**Assignment**
Could you filter the material and copy every line where the word "quoted" occurs?

**Exercise material**
(* ===== verification/GoBase.v ===== *)
(** * Go runtime pieces the engine relies on: [time], [errors], channels of time

    [time.Time] is an instant: nanoseconds since 0001-01-01T00:00:00Z, so that
    Go's zero time is [0] and [Truncate] is a floor to a multiple.  Locations
    and monotonic readings are not represented ([UTC] is the identity).
    [time.Duration] is a 64-bit count of nanoseconds.

    [float64]: IEEE binary64 with round-to-nearest-even, from the Standard Library's
    executable [SpecFloat].  Each Go operation rounds on its own (no fused
    multiply-add, as on amd64).  Converting a float outside the range of [int64]
    (or a NaN) to an integer is implementation-dependent in Go; the result is
    the parameter [f64_invalid]. *)

From S2P Require Import Prelude.
From Stdlib Require Import Ascii ZArith Lia Floats.SpecFloat.

Abbreviation Instant := Z (only parsing).
Abbreviation Duration := Z (only parsing).

(** ** package time *)

Definition zeroTime : Instant := 0.
Definition IsZero (t : Instant) : bool := t =? 0.
Definition Before (t u : Instant) : bool := t <? u.
Definition After (t u : Instant) : bool := u <? t.
Definition TimeEqual (t u : Instant) : bool := t =? u.
Definition Add (t : Instant) (d : Duration) : Instant := t + d.

(** [t.Sub(u)] saturates at the ends of [Duration]. *)
Definition Sub (t u : Instant) : Duration :=
  Z.max int64_min (Z.min int64_max (t - u)).

(** [t.Truncate(d)]: the largest multiple of [d] since the zero time that is
    not after [t]; [t] itself when [d <= 0]. *)
Definition Truncate (t : Instant) (d : Duration) : Instant :=
  if d <=? 0 then t else t - t mod d.

Definition UTC (t : Instant) : Instant := t.

Definition Nanosecond : Duration := 1.
Definition Millisecond : Duration := 1000000.
Definition Second : Duration := 1000000000.
Definition Minute : Duration := 60 * Second.
Definition Hour : Duration := 60 * Minute.

(** 1970-01-01T00:00:00Z on the scale above (62135596800 seconds after year 1). *)
Definition unixEpoch : Instant := 62135596800 * Second.
(** [t.UnixNano()] and [time.Unix(0, n)]. *)
Definition UnixNano (t : Instant) : Z := wrap64 (t - unixEpoch).
Definition UnixFromNano (n : Z) : Instant := unixEpoch + n.
Definition UnixMilli (t : Instant) : Z := (t - unixEpoch) / Millisecond.
Definition UnixFromMilli (ms : Z) : Instant := unixEpoch + ms * Millisecond.

(** Duration arithmetic wraps like any [int64] arithmetic. *)
Definition durMul (a b : Z) : Duration := wrap64 (a * b).
(** Go's integer division truncates toward zero. *)
Definition durDiv (a b : Z) : Z := Z.quot a b.

Lemma After_true t u : After t u = true ↔ u < t.
Proof. apply Z.ltb_lt. Qed.
Lemma After_false t u : After t u = false ↔ t ≤ u.
Proof. apply Z.ltb_ge. Qed.
Lemma Before_true t u : Before t u = true ↔ t < u.
Proof. apply Z.ltb_lt. Qed.
Lemma Before_false t u : Before t u = false ↔ u ≤ t.
Proof. apply Z.ltb_ge. Qed.
Lemma TimeEqual_true t u : TimeEqual t u = true ↔ t = u.
Proof. apply Z.eqb_eq. Qed.
Lemma TimeEqual_false t u : TimeEqual t u = false ↔ t ≠ u.
Proof. apply Z.eqb_neq. Qed.
Lemma IsZero_true t : IsZero t = true ↔ t = 0.
Proof. apply Z.eqb_eq. Qed.
Lemma IsZero_false t : IsZero t = false ↔ t ≠ 0.
Proof. apply Z.eqb_neq. Qed.

Ltac time_to_prop :=
  repeat (bool_to_prop; match goal with
  | H : After _ _ = true |- _ => apply After_true in H
  | H : After _ _ = false |- _ => apply After_false in H
  | H : Before _ _ = true |- _ => apply Before_true in H
  | H : Before _ _ = false |- _ => apply Before_false in H
  | H : TimeEqual _ _ = true |- _ => apply TimeEqual_true in H
  | H : TimeEqual _ _ = false |- _ => apply TimeEqual_false in H
  | H : IsZero _ = true |- _ => apply IsZero_true in H
  | H : IsZero _ = false |- _ => apply IsZero_false in H
  end); bool_to_prop.

Lemma Truncate_spec t d :
  0 < d → Truncate t d ≤ t < Truncate t d + d ∧ (d | Truncate t d).
Proof.
  intros Hd. unfold Truncate. rewrite (proj2 (Z.leb_gt d 0)) by lia.
  pose proof (Z.mod_pos_bound t d Hd). split; [lia|].
  exists (t / d). pose proof (Z.div_mod t d ltac:(lia)). lia.
Qed.

Lemma Truncate_unique t d w :
  0 < d → (d | w) → w ≤ t < w + d → Truncate t d = w.
Proof.
  intros Hd [q Hq] Hw. unfold Truncate. rewrite (proj2 (Z.leb_gt d 0)) by lia.
  assert (t / d = q) as Hdiv.
  { symmetry. apply (Z.div_unique t d q (t - w)); lia. }
  pose proof (Z.div_mod t d ltac:(lia)). lia.
Qed.

Lemma Sub_exact t u : is_int64 (t - u) → Sub t u = t - u.
Proof. unfold Sub, is_int64, int64_min, int64_max. lia. Qed.

Lemma UnixNano_roundtrip t :
  is_int64 (t - unixEpoch) → UnixFromNano (UnixNano t) = t.
Proof. intros H. unfold UnixFromNano, UnixNano. rewrite wrap64_id by done. lia. Qed.

(** ** A clock as the sequence of readings it hands out

    [Clock.Now()] may return a different instant at each call; a clock is the
    list of its readings, kept as a function of the call number. *)
Record Clock := mkClock { clk_reading : nat → Instant; clk_calls : nat }.

Definition Now (c : Clock) : Instant * Clock :=
  (clk_reading c (clk_calls c), mkClock (clk_reading c) (S (clk_calls c))).

(** A clock that stands still, as a manual clock does between two [Advance]s. *)
Definition frozenClock (t : Instant) : Clock := mkClock (λ _, t) 0.

(** ** package context

    A context is known by how it was derived; whether it is done at some moment
    is up to its surroundings.  [CtxTimeout] carries its deadline. *)
Inductive Ctx :=
| CtxBackground
| CtxRoot (n : nat)
| CtxCancel (parent : Ctx)
| CtxTimeout (parent : Ctx) (deadline : Instant).

(** ** package errors *)

Inductive sentinel :=
| ErrUnsupported | ErrNotFound | ErrConflict | ErrStaleClaim | ErrInvalidCursor
| ErrAdmissionRejected | ErrJobGone
| ErrUnauthenticated | ErrForbidden | ErrReadOnly | ErrConfirmationRequired
| ContextCanceled | ContextDeadlineExceeded.

#[export] Instance sentinel_eq_dec : EqDecision sentinel.
Proof. solve_decision. Defined.

(** Error values.  [EWrap pre e post] is [fmt.Errorf] with one [%w] verb,
    [EJoin] is [errors.Join]; the directive errors of core/retry.go, the panic
    error of worker.go and the queue-full error of admission.go are themselves. *)
Inductive error :=
| ENew (msg : string)
| ESentinel (s : sentinel)
| EWrap (pre : string) (e : error) (post : string)
| EDiscard (e : option error)
| ERetry (e : option error) (At : Instant) (After : Duration)
| EPanic (msg stack : string)
| EQueueFull (queue : string) (active incoming maxActive : Z)
| EJoin (es : list error).

Definition sentinelText (s : sentinel) : string :=
  match s with
  | ErrUnsupported => "goncordia: operation unsupported"
  | ErrNotFound => "goncordia: not found"
  | ErrConflict => "goncordia: conflict"
  | ErrStaleClaim => "goncordia: stale claim"
  | ErrInvalidCursor => "goncordia: invalid cursor"
  | ErrAdmissionRejected => "goncordia: enqueue admission rejected"
  | ErrJobGone => "job no longer available"
  | ErrUnauthenticated => "admin: unauthenticated"
  | ErrForbidden => "admin: forbidden"
  | ErrReadOnly => "admin: read-only mode"
  | ErrConfirmationRequired => "admin: explicit confirmation required"
  | ContextCanceled => "context canceled"
  | ContextDeadlineExceeded => "context deadline exceeded"
  end.

(** [errors.Is(err, s)] for a sentinel [s]: some error of the tree is [s]. *)
Fixpoint errorsIs (e : error) (s : sentinel) : bool :=
  match e with
  | ESentinel s' => bool_decide (s' = s)
  | EWrap _ e' _ | EDiscard (Some e') | ERetry (Some e') _ _ => errorsIs e' s
  | EQueueFull _ _ _ _ => bool_decide (ErrAdmissionRejected = s)
  | EJoin es =>
      (fix go (l : list error) : bool :=
         match l with [] => false | e' :: l' => errorsIs e' s || go l' end) es
  | ENew _ | EPanic _ _ | EDiscard None | ERetry None _ _ => false
  end.

(** Outcome of a fallible call: Go's [(value, error)] pair where the value is
    meaningless when the error is not nil. *)
Inductive result (A : Type) :=
| Ok (a : A)
| Err (e : error).
Arguments Ok {A} a.
Arguments Err {A} e.

Definition is_ok {A} (r : result A) : bool := match r with Ok _ => true | Err _ => false end.

(** How a call of foreign code ends: it returns an error or none, or panics;
    a panic is recorded with the text of its value and the stack at the recovery. *)
Inductive outcome :=
| Returns (err : option error)
| Panics (value stack : string).

(** [%q] of a string without characters that need escaping. *)
Definition dquote : string := String (Ascii.ascii_of_nat 34) EmptyString.
Definition quoted (s : string) : string := dquote +:+ s +:+ dquote.
Definition nul : string := String (Ascii.ascii_of_nat 0) EmptyString.

(** ** Decimal numbers: [strconv.Itoa] and friends *)

Definition digit_char (d : Z) : ascii := Ascii.ascii_of_N (Z.to_N (48 + d)).

Fixpoint digits_fuel (fuel : nat) (n : Z) (acc : string) : string :=
  match fuel with
  | O => acc
  | S f => let acc' := String (digit_char (n mod 10)) acc in
           if n <? 10 then acc' else digits_fuel f (n / 10) acc'
  end.

(** Decimal rendering; the fuel (the bit length) bounds the number of digits. *)
Definition FormatInt (n : Z) : string :=
  if n <? 0 then "-" +:+ digits_fuel (S (Z.to_nat (Z.log2 (- n)))) (- n) ""
  else digits_fuel (S (Z.to_nat (Z.log2 n))) n "".

(** Reading the digits back, used to show that [FormatInt] is injective. *)
Definition char_digit (c : ascii) : option Z :=
  let n := Z.of_N (Ascii.N_of_ascii c) in
  if (48 <=? n) && (n <=? 57) then Some (n - 48) else None.

Fixpoint parse_digits (s : string) (acc : Z) : option Z :=
  match s with
  | EmptyString => Some acc
  | String c s' => match char_digit c with
                   | Some d => parse_digits s' (acc * 10 + d)
                   | None => None
                   end
  end.

Lemma char_digit_char d : 0 ≤ d < 10 → char_digit (digit_char d) = Some d.
Proof.
  intros Hd. unfold char_digit, digit_char.
  rewrite Ascii.N_ascii_embedding by lia.
  rewrite Z2N.id by lia.
  rewrite (proj2 (Z.leb_le _ _)) by lia. rewrite (proj2 (Z.leb_le _ _)) by lia.
  simpl. f_equal. lia.
Qed.

Lemma parse_digits_fuel fuel : ∀ n acc a,
  0 ≤ n < 2 ^ Z.of_nat fuel →
  ∃ k, 0 ≤ k ∧ n < 10 ^ k ∧
       parse_digits (digits_fuel fuel n acc) a = parse_digits acc (a * 10 ^ k + n).
Proof.
  induction fuel as [|f IH]; intros n acc a Hn.
  - exists 0. simpl in *. split_and!; [lia|lia|]. f_equal. lia.
  - cbn [digits_fuel].
    assert (0 ≤ n mod 10 < 10) by (apply Z.mod_pos_bound; lia).
    destruct (n <? 10) eqn:E; bool_to_prop.
    + exists 1. split_and!; [lia|lia|]. cbn [parse_digits].
      rewrite char_digit_char by done. f_equal. rewrite Z.mod_small by lia. lia.
    + destruct (IH (n / 10) (String (digit_char (n mod 10)) acc) a) as (k & Hk & Hlt & Heq).
      { split; [apply Z.div_pos; lia|].
        apply Z.div_lt_upper_bound; [lia|].
        rewrite Nat2Z.inj_succ, Z.pow_succ_r in Hn by lia. lia. }
      exists (k + 1). pose proof (Z.div_mod n 10 ltac:(lia)).
      rewrite Z.pow_add_r by lia. split_and!; [lia|lia|].
      rewrite Heq. cbn [parse_digits]. rewrite char_digit_char by done.
      f_equal. lia.
Qed.

Lemma parse_digits_FormatInt n : 0 ≤ n → parse_digits (FormatInt n) 0 = Some n.
Proof.
  intros Hn. unfold FormatInt. rewrite (proj2 (Z.ltb_ge _ _)) by lia.
  destruct (parse_digits_fuel (S (Z.to_nat (Z.log2 n))) n "" 0) as (k & _ & _ & ->).
  { split; [lia|]. rewrite Nat2Z.inj_succ.
    rewrite Z2Nat.id by apply Z.log2_nonneg.
    destruct (decide (n = 0)) as [->|]; [vm_compute; done|].
    apply Z.log2_spec. lia. }
  cbn [parse_digits]. f_equal; lia.
Qed.

Lemma FormatInt_inj_nonneg a b :
  0 ≤ a → 0 ≤ b → FormatInt a = FormatInt b → a = b.
Proof.
  intros Ha Hb Heq. apply parse_digits_FormatInt in Ha, Hb.
  rewrite Heq in Ha. congruence.
Qed.

Example FormatInt_2026 : FormatInt 2026 = "2026" ∧ FormatInt (-30) = "-30" ∧ FormatInt 0 = "0".
Proof. repeat split. Qed.

(** ** [err.Error()] *)

Definition newline : string := String (Ascii.ascii_of_nat 10) EmptyString.

Fixpoint joinLines (l : list string) : string :=
  match l with
  | [] => ""
  | [s] => s
  | s :: l' => s +:+ newline +:+ joinLines l'
  end.

Fixpoint errorText (e : error) : string :=
  match e with
  | ENew msg => msg
  | ESentinel s => sentinelText s
  | EWrap pre e' post => pre +:+ errorText e' +:+ post
  | EDiscard (Some e') | ERetry (Some e') _ _ => errorText e'
  | EDiscard None => "discard job"
  | ERetry None _ _ => "retry job"
  | EPanic msg _ => "panic: " +:+ msg
  | EQueueFull queue active incoming maxActive =>
      sentinelText ErrAdmissionRejected +:+ ": queue " +:+ quoted queue +:+ " has " +:+ FormatInt active
      +:+ " active jobs; adding " +:+ FormatInt incoming +:+ " exceeds limit " +:+ FormatInt maxActive
  | EJoin es => joinLines (map errorText es)
  end.

(** [errors.Join] of a list without nil entries: nil when the list is empty. *)
Definition errorsJoin (es : list error) : option error :=
  match es with [] => None | _ => Some (EJoin es) end.

(** * Floats *)

Abbreviation float64 := spec_float (only parsing).

Class FloatConv := {
  f64_invalid : float64 → Z;
  f64_invalid_range : ∀ f, is_int64 (f64_invalid f)
}.

(** What amd64 does. *)
Definition amd64_conv : FloatConv.
Proof.
  refine {| f64_invalid := λ _, int64_min |}.
  intros _. vm_compute. split; discriminate.
Defined.

Definition f64_of_int (z : Z) : float64 := binary_normalize 53 1024 z 0 false.
Definition f64_add : float64 → float64 → float64 := SFadd 53 1024.
Definition f64_sub : float64 → float64 → float64 := SFsub 53 1024.
Definition f64_mul : float64 → float64 → float64 := SFmul 53 1024.
Definition f64_div : float64 → float64 → float64 := SFdiv 53 1024.
Definition f64_lt (a b : float64) : bool := SFltb a b.
Definition f64_le (a b : float64) : bool := SFleb a b.
Definition f64_zero : float64 := S754_zero false.
Definition f64_one : float64 := f64_of_int 1.

(** The integer part, toward zero; [None] for infinities and NaN. *)
Definition f64_trunc (f : float64) : option Z :=
  match f with
  | S754_zero _ => Some 0
  | S754_finite s m e =>
      let a := if 0 <=? e then Z.shiftl (Z.pos m) e else Z.shiftr (Z.pos m) (- e) in
      Some (if s then - a else a)
  | _ => None
  end.

(** [int64(f)]. *)
Definition f64_to_int64 `{FloatConv} (f : float64) : Z :=
  match f64_trunc f with
  | Some z => if decide (is_int64 z) then z else f64_invalid f
  | None => f64_invalid f
  end.

Lemma f64_to_int64_range `{FloatConv} f : is_int64 (f64_to_int64 f).
Proof.
  unfold f64_to_int64. destruct (f64_trunc f); [case_decide; [done|]|]; apply f64_invalid_range.
Qed.

Example f64_half : f64_trunc (f64_div (f64_of_int 1000000000) (f64_of_int 3)) = Some 333333333.
Proof. vm_compute. reflexivity. Qed.
Lemma rows_from_refl k d d' :
  d_seq d' = d_seq d → d_queues d' = d_queues d → d_jobs d' = d_jobs d → rows_from k k d d'.
Proof. intros Es Eq Ej. split; [done|done|]. rewrite Ej. eauto 10. Qed.

(** An update of one row. *)
Lemma rows_from_insert k d d' id row row' :
  d_seq d' = d_seq d → d_queues d' = d_queues d →
  d_jobs d !! id = Some row → d_jobs d' = <[id := row']> (d_jobs d) →
  ID row' = ID row → Queue row' = Queue row → (row_wf k row → row_wf k row') →
  rows_from k k d d'.
Proof.
  intros Es Eq Hrow Ej Hid Hqu Hwf. split; [done|done|].
  intros id' r. rewrite Ej, lookup_insert_Some.
  intros [[-> ->]|[_ Hr]]; eauto 10.
Qed.
#[export] Hint Resolve rows_from_refl : mem.

Lemma isTerminal_running : isTerminal JobStateRunning = false.
Proof. done. Qed.

(** Row-level facts: each update keeps the row well formed. *)
Lemma promote_wf k q now row : row_wf k row → row_wf k (promote q now row).
Proof.
  unfold promote. intros Hw. case_match; [|done]. destruct Hw as [H1 H2 H3]. by split.
Qed.

Lemma claim_wf k p now row :
  0 ≤ k → k + 1 < 2 ^ 63 → row_wf k row → row_wf (k + 1) (claim p now row).
Proof.
  intros Hk Hb [H1 H2 H3].
  assert (wrap64 (AttemptNum row + 1) = AttemptNum row + 1) as E.
  { apply wrap64_id. unfold is_int64, int64_min, int64_max. lia. }
  split; simpl; rewrite ?E; [lia|..|done]. intros _. split; [eauto|lia].
Qed.

Lemma release_wf k row : row_wf k row → row_wf k (releaseRow row).
Proof. intros [H1 H2 H3]. by split. Qed.

Lemma yield_wf k row :
  k < 2 ^ 63 → State row = JobStateRunning → row_wf k row → row_wf k (yieldRow row).
Proof.
  intros Hb Hs [H1 H2 H3]. destruct (H2 Hs) as [_ Ha].
  assert (wrap64 (AttemptNum row - 1) = AttemptNum row - 1) as E.
  { apply wrap64_id. unfold is_int64, int64_min, int64_max. lia. }
  split; simpl; rewrite ?E; [lia|done..].
Qed.

Lemma transition_fields p t1 t2 row :
  ID (transitionRow p t1 t2 row) = ID row ∧ Queue (transitionRow p t1 t2 row) = Queue row ∧
  UniqueKey (transitionRow p t1 t2 row) = UniqueKey row ∧
  AttemptNum (transitionRow p t1 t2 row) = AttemptNum row ∧
  AttemptedAt (transitionRow p t1 t2 row) = AttemptedAt row.
Proof. unfold transitionRow. by repeat case_match. Qed.

(** The state a transition leaves behind. *)
Definition resultState (p : JobSetStateParams) : JobState :=
  if bool_decide (sp_State p = JobStateRetryable) && negb (IsZero (sp_RetryAt p))
  then JobStateAvailable else sp_State p.

Lemma transition_state p t1 t2 row : State (transitionRow p t1 t2 row) = resultState p.
Proof. unfold transitionRow, resultState. by repeat case_match. Qed.

Lemma transition_final p t1 t2 row :
  FinalizedAt (transitionRow p t1 t2 row) =
    if isTerminal (sp_State p) then Some t2 else FinalizedAt row.
Proof. unfold transitionRow. by repeat case_match. Qed.

Lemma transition_wf k p t1 t2 row :
  State row = JobStateRunning → row_wf k row → row_wf k (transitionRow p t1 t2 row).
Proof.
  intros Hs [H1 H2 H3]. destruct (H2 Hs) as [Ha Hn].
  destruct (transition_fields p t1 t2 row) as (_ & _ & _ & En & Ea).
  split; rewrite ?En, ?Ea; [done|done|].
  rewrite transition_state, transition_final. unfold resultState.
  case_match eqn:E; [done|]. by intros ->.
Qed.

Section inv.
Context `{MapRange}.

(** *** The rows a fetch claims *)

Lemma claimAll_notin p now chosen m id :
  id ∉ chosen.*1 → claimAll p now chosen m !! id = m !! id.
Proof.
  unfold claimAll. revert m. induction chosen as [|[i r] l IH]; intros m Hid; [done|].
  simpl in *. rewrite IH by set_solver. rewrite lookup_insert_ne by set_solver. done.
Qed.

**Expected answer**
Definition quoted (s : string) : string := dquote +:+ s +:+ dquote.
      sentinelText ErrAdmissionRejected +:+ ": queue " +:+ quoted queue +:+ " has " +:+ FormatInt active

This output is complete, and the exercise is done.